* To do *
Work out how many lines of this material hold the word "Forbidden". Write only that number.

⟨

(* ===== verification/FileStore.v ===== *)
(** * The file store: apps/orbit-openeo/src/file_store.rs

    Path validation, the trait as the class [FileStore], the in-memory store and
    the adapter over an [object_store] back end.  The back end itself is
    third-party code: a class of operations with its documented behaviour as
    laws, and a finite map as a concrete instance. *)

From Stdlib Require Import Ascii.
From S2P Require Import Prelude Text BTree.
Local Open Scope Z_scope.

(** ** Data *)

Record FileKey := mkFileKey { fk_user_id : string; fk_path : string }.
Record FileEntry := mkFileEntry { fe_path : string; fe_size : Z }.
Inductive FileError := FNotFound | Forbidden (msg : string) | Io (msg : string).

#[export] Instance FileKey_eq_dec : EqDecision FileKey.
Proof. solve_decision. Defined.

(** The derived order: by user, then by path. *)
Definition key_pair (k : FileKey) : string * string := (fk_user_id k, fk_path k).
#[export] Instance ord_key : Ord FileKey := λ x y, cmp (key_pair x) (key_pair y).
#[export] Instance ord_key_laws : OrdLaws FileKey.
Proof.
  split; unfold cmp at 1, ord_key.
  - intros [u p] [v q]. rewrite (cmp_eq (K := string * string)). unfold key_pair. simpl.
    naive_solver.
  - intros x y. apply (cmp_antisym (K := string * string)).
  - intros x y z. apply (cmp_trans (K := string * string)).
Qed.

(** ** Path validation *)

Definition slash : ascii := "/"%char.
Definition percent : ascii := "%"%char.

(** The decoding loop: [%hl] with two hexadecimal digits becomes a byte. *)
Fixpoint decode_loop (s : string) : string :=
  match s with
  | EmptyString => EmptyString
  | String b s1 =>
      match s1 with
      | String h (String l s3) =>
          if Ascii.eqb b percent then
            match hex_digit h, hex_digit l with
            | Some hi, Some lo => String (ascii_of (Z.lor (Z.shiftl hi 4) lo)) (decode_loop s3)
            | _, _ => String b (decode_loop s1)
            end
          else String b (decode_loop s1)
      | _ => String b (decode_loop s1)
      end
  end.

Definition percent_decode_once (s : string) : string :=
  if negb (has_char percent s) then s
  else
    let out := decode_loop s in
    if utf8_valid (bytes_of out) then out else String backslash "0invalid".

(** [target.chars()]: the code points of well-formed UTF-8; continuation bytes
    belong to the character before them. *)
Fixpoint chars (l : list Z) : list Z :=
  match l with
  | [] => []
  | b :: l1 =>
      if b <? 128 then b :: chars l1
      else if is_cont b then chars l1
      else
        match l1 with
        | c1 :: l2 =>
            if b <=? 223 then ((b - 192) * 64 + (c1 - 128)) :: chars l1
            else
              match l2 with
              | c2 :: l3 =>
                  if b <=? 239 then
                    ((b - 224) * 4096 + (c1 - 128) * 64 + (c2 - 128)) :: chars l1
                  else
                    match l3 with
                    | c3 :: _ =>
                        ((b - 240) * 262144 + (c1 - 128) * 4096 + (c2 - 128) * 64 + (c3 - 128))
                          :: chars l1
                    | [] => chars l1
                    end
              | [] => chars l1
              end
        | [] => chars l1
        end
  end.

(** [char::is_control]: the general category Cc. *)
Definition is_control (c : Z) : bool := (c <? 32) || ((127 <=? c) && (c <=? 159)).
(** The disallowed characters; NUL is a control character already. *)
Definition disallowed (c : Z) : bool :=
  existsb (Z.eqb c) [92; 58; 60; 62; 34; 124; 63; 42; 0].

(** [{:04X}] of a number below 65536, and [{:?}] of an ASCII character. *)
Definition hex_upper (d : Z) : ascii := ascii_of (if d <? 10 then d + 48 else d + 55).
Definition hex4 (n : Z) : string :=
  String (hex_upper (n / 4096)) (String (hex_upper (n / 256 mod 16))
    (String (hex_upper (n / 16 mod 16)) (chr (hex_upper (n mod 16))))).
Definition char_debug (c : Z) : string :=
  "'" +:+ (if c =? 92 then String backslash (chr backslash) else chr (ascii_of c)) +:+ "'".

Fixpoint check_chars (l : list Z) : result FileError unit :=
  match l with
  | [] => Ok ()
  | c :: l' =>
      if is_control c then Err (Forbidden ("control char U+" +:+ hex4 c))
      else if disallowed c then Err (Forbidden ("disallowed char " +:+ char_debug c))
      else check_chars l'
  end.

Definition bad_segment (seg : string) : bool :=
  bool_decide (seg = "..") || bool_decide (seg = ".") || bool_decide (seg = "").

Fixpoint check_segments (path : string) (segs : list string) : result FileError unit :=
  match segs with
  | [] => Ok ()
  | seg :: segs' => if bad_segment seg then Err (Forbidden path) else check_segments path segs'
  end.

Definition drive_letter (target : string) : bool :=
  match target with
  | String c0 (String c1 _) => Ascii.eqb c1 ":" && is_alpha c0
  | _ => false
  end.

⟩

* Task response *
4